[Work instruction] Every line that holds the word "EEXIST" needs to be copied from the data below.

----- Source information

Definition create (req : Request) (parent : Z) (nm : bytes) (mode flags : Z) : HM Reply :=
  try! (fd, fuse_ino, attr) := on_inner (create_inner req parent nm mode flags) in
  let keep_cache := f64_positive (cfg_timeout config) in
  let plain : HM Reply :=
    let! fh := alloc_fh fd in
    let! ttl := timeout config in
    sm_ret (Ok (RCreated ttl attr fh keep_cache)) in
  let! s := sm_get in
  if passthrough_enabled s then
    let! r := sm_call (OpenBacking fd) in
    match r with
    | Ok backing_id =>
        let! fh := new_fh fd (<[fuse_ino := (backing_id, 1)]> (inode_backings s)) (Some fuse_ino) in
        let! ttl := timeout config in
        sm_ret (Ok (RCreatedPassthrough ttl attr fh backing_id))
    | Err _ => sm_modify (set_passthrough false) ;;; plain
    end
  else plain.

(** ** link *)
Definition link_inner (ino newparent : Z) (newname : bytes) : InnerM (FsResult FileAttr) :=
  let! namemax := get_fs_namemax in
  if namemax <? Z.of_nat (length newname) then sm_ret (Err ENAMETOOLONG)
  else
    let! r := do_lookup_file ino None in
    try! src_id := sm_ret (ok_or ENOENT r) in
    try! _ := get_node_up copy_fuel src_id in
    let! r := do_lookup_file newparent None in
    try! dparent_id := sm_ret (ok_or ENOENT r) in
    let! r := do_lookup_file newparent (Some newname) in
    let! s := sm_get in
    if match r with Some dst_id => negb (is_whiteout_or_missing s dst_id) | None => false end
    then sm_ret (Err EEXIST)
    else
      try! _ := get_node_up copy_fuel dparent_id in
      let! src_path := node_path src_id in
      let! dparent_path := node_path dparent_id in
      let! l0 := layer_at 0 in
      let upper_fd := root_fd (ds l0) in
      let new_path := child_path dparent_path newname in
      let! _ := do_delete_whiteout upper_fd None dparent_path newname in
      try! (src_guard, src_dirfd, c_old) := open_parent_safe_cstr upper_fd src_path in
      try! (dst_guard, dst_dirfd, c_new_link) := open_parent_safe_cstr upper_fd new_path in
      try! _ := sm_call (Linkat src_dirfd c_old dst_dirfd c_new_link 0) in
      try! st := stateless (statat (ds l0) new_path AT_SYMLINK_NOFOLLOW STATX_BASIC_STATS) in
      let! r := create_and_register_child dparent_id newname st false in
      match r with
      | Some (child_id, fuse_ino) =>
          let! attr := sm_expect (stat_to_attr st) in
          sm_ret (Ok (set_attr_ino fuse_ino attr))
      | None => sm_ret (Err ENOMEM)
      end.

Definition link (ino newparent : Z) (newname : bytes) : HM Reply :=
  reply_entry (link_inner ino newparent newname).

(** ** rename *)

(** Up to the copy-ups: the source node and the two parents. *)
Definition rename_resolve (parent : Z) (nm : bytes) (newparent : Z) (newname : bytes)
    : InnerM (FsResult (NodeId * NodeId * NodeId)) :=
  let! namemax := get_fs_namemax in
  if namemax <? Z.of_nat (length newname) then sm_ret (Err ENAMETOOLONG)
  else
    let! r := do_lookup_file parent (Some nm) in
    try! src_id := sm_ret (ok_or ENOENT r) in
    let! s := sm_get in
    if is_whiteout_or_missing s src_id then sm_ret (Err ENOENT)
    else
      try! _ :=
        (if default false (is_dir <$> nodes_get s src_id) then
           let! _ := reload_dir config src_id in
           let! s := sm_get in
           try! n := sm_ret (node s src_id) in
           (* a directory that lower layers contribute to *)
           sm_ret (if (0 <? layer_idx n)%nat || (0 <? last_layer_idx n)%nat
                   then Err EXDEV else Ok tt)
         else sm_ret (Ok tt)) in
      try! _ := get_node_up copy_fuel src_id in
      let! r := do_lookup_file parent None in
      try! sparent_id := sm_ret (ok_or ENOENT r) in
      try! _ := get_node_up copy_fuel sparent_id in
      let! r := do_lookup_file newparent None in
      try! dparent_id := sm_ret (ok_or ENOENT r) in
      try! _ := get_node_up copy_fuel dparent_id in
      sm_ret (Ok (src_id, sparent_id, dparent_id)).

(** Some child that is not hidden. *)
Definition has_visible (s : OverlayInner) (id : NodeId) : bool :=
  match nodes_get s id ≫= children with
  | Some ch => existsb (λ cid, default false ((λ c, negb (hidden c)) <$> nodes_get s cid))
                 (snd <$> map_to_list ch)
  | None => false
  end.

(** The destination's checks: RENAME_NOREPLACE, and an empty directory. *)
Definition rename_check_dst (newparent : Z) (newname : bytes) (flags : Z) : InnerM (FsResult unit) :=
  let! r := do_lookup_file newparent (Some newname) in
  let! s := sm_get in
  match r with
  | None => sm_ret (Ok tt)
  | Some dst_id =>
      if is_whiteout_or_missing s dst_id then sm_ret (Ok tt)
      else if negb (Z.land flags RENAME_NOREPLACE =? 0) then sm_ret (Err EEXIST)
      else if (Z.land flags RENAME_EXCHANGE =? 0) && default false (is_dir <$> nodes_get s dst_id)
      then
        let! _ := reload_dir config dst_id in
        let! s := sm_get in
        if has_visible s dst_id then sm_ret (Err ENOTEMPTY)
        else
          let! dst_path := node_path dst_id in
          let! l0 := layer_at 0 in
          let! _ := empty_upper_dir l0 dst_path in
          sm_ret (Ok tt)
      else sm_ret (Ok tt)
  end.

(** The rename on the upper layer. *)
Definition rename_disk (upper_fd : RawFd) (src_path new_path : bytes) (flags : Z)
    : InnerM (FsResult unit) :=
  try! (src_guard, src_dirfd, c_old) := open_parent_safe_cstr upper_fd src_path in
  try! (dst_guard, dst_dirfd, c_new) := open_parent_safe_cstr upper_fd new_path in
  if negb (flags =? 0) then sm_call (Renameat2 src_dirfd c_old dst_dirfd c_new flags)
  else sm_call (Renameat src_dirfd c_old dst_dirfd c_new).
Definition fallocate (fh offset length mode : Z) : HM Reply :=
  with_file fh (λ fd,
    try! _ := sm_call (Fallocate fd mode (wrap_i64 offset) (wrap_i64 length)) in
    sm_ret (Ok ROk)).

Definition lseek (fh offset whence : Z) : HM Reply :=
  with_file fh (λ fd,
    try! pos := sm_call (Lseek fd offset whence) in
    sm_ret (Ok (ROffset pos))).

Definition copy_file_range (fh_in offset_in fh_out offset_out len : Z) : HM Reply :=
  with_file fh_in (λ fd_in, with_file fh_out (λ fd_out,
    let capped_len := Z.min len (2 ^ 32 - 1) in
    try! n := sm_call (CopyFileRange fd_in (wrap_i64 offset_in) fd_out (wrap_i64 offset_out)
                         capped_len) in
    sm_ret (Ok (RWritten (Z.min n (2 ^ 32 - 1)))))).

Definition access : HM Reply := sm_ret (Ok ROk).

Definition statfs : HM Reply :=
  let! s := get_inner in
  match layers s with
  | [] => sm_ret (Err ENOSYS)
  | l :: _ =>
      try! svfs := sm_call (Fstatvfs (layer_root_fd l)) in
      let name_max := if 4 <? f_namemax svfs then f_namemax svfs - 4 else f_namemax svfs in
      sm_ret (Ok (RStatfs (f_blocks svfs) (f_bfree svfs) (f_bavail svfs) (f_files svfs)
                    (f_ffree svfs) (wrap_u32 (f_bsize svfs)) (wrap_u32 name_max)
                    (wrap_u32 (f_frsize svfs))))
  end.
(* ===== verification/Replies.v ===== *)
(** * Every request is answered in its own kind

    fuser gives each request a reply object of one type; in the model the kind
    of a reply is its constructor. *)

From S2P Require Import Prelude Libc Mapping Xattr ConfigData Config Sys Openat2 Node DataSource.
From S2P Require Import Whiteout Layer Copyup Overlay Ops OpsTree OpsFile Requests.
Local Open Scope Z_scope.

(** The replies of the reply object of a request. *)
Definition fits (rq : FuseRequest) (r : Reply) : bool :=
  match rq, r with
  | (RqLookup _ _ | RqMknod _ _ _ _ _ | RqMkdir _ _ _ _ | RqSymlink _ _ _ _ | RqLink _ _ _), REntry _ _
  | (RqGetattr _ | RqSetattr _ _ _ _ _ _ _ _), RAttr _ _
  | (RqReadlink _ | RqRead _ _ _), RData _
  | (RqWrite _ _ _ _ | RqCopyFileRange _ _ _ _ _), RWritten _
  | (RqGetxattr _ _ _ | RqListxattr _ _), (RData _ | RSize _)
  | RqOpen _ _, (ROpened _ _ | ROpenedPassthrough _ _)
  | RqOpendir _, ROpened _ _
  | RqCreate _ _ _ _ _, (RCreated _ _ _ _ | RCreatedPassthrough _ _ _ _)
  | RqStatfs, RStatfs _ _ _ _ _ _ _ _
  | RqReaddir _ _ _, RDirectory _
  | RqReaddirplus _ _ _, RDirectoryPlus _
  | RqLseek _ _ _, ROffset _
  | RqIoctl _ _ _ _ _ _, RIoctl _
  | (RqInit _ _ | RqForget _ _ | RqUnlink _ _ | RqRmdir _ _ | RqRename _ _ _ _ _ | RqRelease _ | RqSetxattr _ _ _ _
    | RqRemovexattr _ _ | RqAccess | RqReleasedir _ | RqFsync _ _ | RqFsyncdir _ _ | RqFallocate _ _ _ _), ROk => true
  | _, _ => false
  end.

(** An error, or a reply of the kind [P]. *)
Definition good (P : Reply → bool) (r : FsResult Reply) : Prop :=
  match r with Ok a => P a = true | Err _ => True end.
Definition yields {S} (P : Reply → bool) (m : SM S (FsResult Reply)) : Prop := ∀ s, sm_always m s (λ r _, good P r).

Section yields.
Context {S : Type} (P : Reply → bool).
Implicit Types (m : SM S (FsResult Reply)).

Lemma yields_ret a : P a = true → yields P (sm_ret (S:=S) (Ok a)).
Proof using. by intros Ha s. Qed.
Lemma yields_err e : yields P (sm_ret (S:=S) (Err e)).
Proof using. done. Qed.
Lemma yields_bind {A} (m : SM S A) k : (∀ a, yields P (k a)) → yields P (sm_bind m k).
Proof using.
  intros Hk s. apply sm_always_bind, sm_always_true. intros a s'. apply Hk.
Qed.
Lemma yields_try {A} (m : SM S (FsResult A)) k : (∀ a, yields P (k a)) → yields P (sm_try m k).
Proof using. intros Hk. apply yields_bind. intros [a|e]; [apply Hk|apply yields_err]. Qed.
End yields.

(** Follow a handler to its answers. *)
Ltac yields :=
  repeat lazymatch goal with
    | |- ∀ _, _ => intros ?
    | |- yields _ (sm_try _ _) => apply yields_try
    | |- yields _ (sm_bind _ _) => apply yields_bind
    | |- yields _ (sm_ret (Err _)) => apply yields_err
    | |- yields _ (sm_ret (Ok _)) => apply yields_ret; reflexivity
    | |- yields _ (sm_ret (match ?x with _ => _ end)) => destruct x
    | |- yields _ (match ?x with _ => _ end) => destruct x
    end.

Lemma serve_yields `{F64, DevT, HashOrder} copy_fuel config rq : yields (fits rq) (serve copy_fuel config rq).
Proof.
  destruct rq; cbn [serve];
    unfold lookup, getattr, setattr, readlink, mknod, mkdir, unlink, rmdir, do_rm, symlink, rename, OpsTree.link,
      reply_entry, OpsFile.open, reply_open_maybe_passthrough, OpsFile.read, OpsFile.write, release, statfs,
      setxattr, getxattr_request, listxattr_request, removexattr, access, create, opendir_request, readdir,
      readdirplus, releasedir, fsync, fsyncdir, fallocate, lseek, copy_file_range, ioctl, ioctl_reply, with_file; cbv zeta;
    yields.
Qed.

(** Every request is answered in its kind.  Whatever the kernel answers
    and whatever state the file system is in, a request is answered with an
    error or with the reply its reply object takes: attributes for [getattr]
    and [setattr], an entry for the requests that find or create one, a handle
    for the opens, and so on. *)
Theorem reply_fits `{F64, DevT, HashOrder} (copy_fuel : nat) (config : OverlayConfig) (rq : FuseRequest)
    (s : OverlayFs) :
  sm_always (serve copy_fuel config rq) s (λ r _, match r with Ok a => fits rq a = true | Err _ => True end).
Proof. apply serve_yields. Qed.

----------

[Solution for this problem]
    then sm_ret (Err EEXIST)
      else if negb (Z.land flags RENAME_NOREPLACE =? 0) then sm_ret (Err EEXIST)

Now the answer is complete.